(* ===== verification/MqttService.v ===== *)
(** * The MQTT service (components/mqtt_service/mqtt_service.c)

    The worker task, the events of the client, the commands, the replay of
    received messages and the exchange of the client when the settings change.
    The state is a record over the [gateway] of the other components; what
    esp-mqtt, the heap, the clock and the mutexes answer is an
    [mqtt_environment], whose answers may depend on the trace.  The functions
    run one after the other: those of the worker and [mqtt_service_reconfigure]
    hold [s_runtime_mutex]. *)

From Stdlib Require Import Ascii String.
From Stdlib Require Import ZifyBool ZifyNat.
From stdpp Require Import base numbers list strings.
From S2P Require Import Prelude.
From S2P Require Import StateMonad.
From S2P Require Import PduEncode.
From S2P Require Import SmsMessage.
From S2P Require Import Nvs.
From S2P Require Import SmsStore.
From S2P Require Import ApiIdempotency.
From S2P Require Import SmsService.
From S2P Require Import ModemManager.
From S2P Require Import ModemCore.
From S2P Require Import ApiCommon.
From S2P Require Import RateLimiter.
From S2P Require Import Http.
From S2P Require Import MqttConfig.
From S2P Require Import MqttRx.
From S2P Require Import MqttDiscovery.
From S2P Require Import ApiServer.

Open Scope Z_scope.

Definition MQTT_WORK_QUEUE_DEPTH : nat := 8.
Definition MQTT_REPLAY_CURSOR_KEY : list Z := str "rx_cursor".
Definition MQTT_REPLAY_ACK_TIMEOUT_MS : Z := 60000.
(* ===== verification/AppMain.v ===== *)
(** * Starting, and the port that two servers share (main/app_main.c)

    The start of the components over the diagnostics of GatewayDiag, and the
    supervisor of the management API with the network task, step by step: the
    API and the setup portal both need port 80.  What the components answer is
    a parameter; their own files model them. *)

From Stdlib Require Import Ascii String.
From Stdlib Require Import ZifyBool ZifyNat.
From stdpp Require Import base numbers list strings relations.
From S2P Require Import Prelude.
From S2P Require Import Nvs.
From S2P Require Import GatewayBoard.
From S2P Require Import GatewayDiag.
From S2P Require Import StateMonad.
From S2P Require Import GatewayDiagFacts.
From S2P Require Import NetworkService.
From S2P Require Import Http.
From S2P Require Import DisplayService.

Open Scope Z_scope.

(** ** Starting *)

Definition ESP_ERR_NVS_NO_FREE_PAGES : esp_err_t := ESP_ERR_OTHER 0x110d.
Definition ESP_ERR_NVS_NEW_VERSION_FOUND : esp_err_t := ESP_ERR_OTHER 0x1110.

(** What [app_main] calls; the supervisor's mutex and task are one call, whose
    error is ESP_ERR_NO_MEM. *)
Inductive boot_call :=
  | BC_nvs_flash_init
  | BC_nvs_flash_erase
  | BC_board
  | BC_ota
  | BC_security
  | BC_idempotency
  | BC_settings
  | BC_display
  | BC_modem (start_usb_host : bool)
  | BC_supervisor
  | BC_network
  | BC_mqtt
  | BC_services_ready.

=-=-=-=-=

ASSIGNMENT: Everything from the first line of the records through the line containing "From S2P Require Import SmsMessage." is to be set down exactly, while later lines are left out.

ANSWER TO THIS TASK:
(* ===== verification/MqttService.v ===== *)
(** * The MQTT service (components/mqtt_service/mqtt_service.c)

    The worker task, the events of the client, the commands, the replay of
    received messages and the exchange of the client when the settings change.
    The state is a record over the [gateway] of the other components; what
    esp-mqtt, the heap, the clock and the mutexes answer is an
    [mqtt_environment], whose answers may depend on the trace.  The functions
    run one after the other: those of the worker and [mqtt_service_reconfigure]
    hold [s_runtime_mutex]. *)

From Stdlib Require Import Ascii String.
From Stdlib Require Import ZifyBool ZifyNat.
From stdpp Require Import base numbers list strings.
From S2P Require Import Prelude.
From S2P Require Import StateMonad.
From S2P Require Import PduEncode.
From S2P Require Import SmsMessage.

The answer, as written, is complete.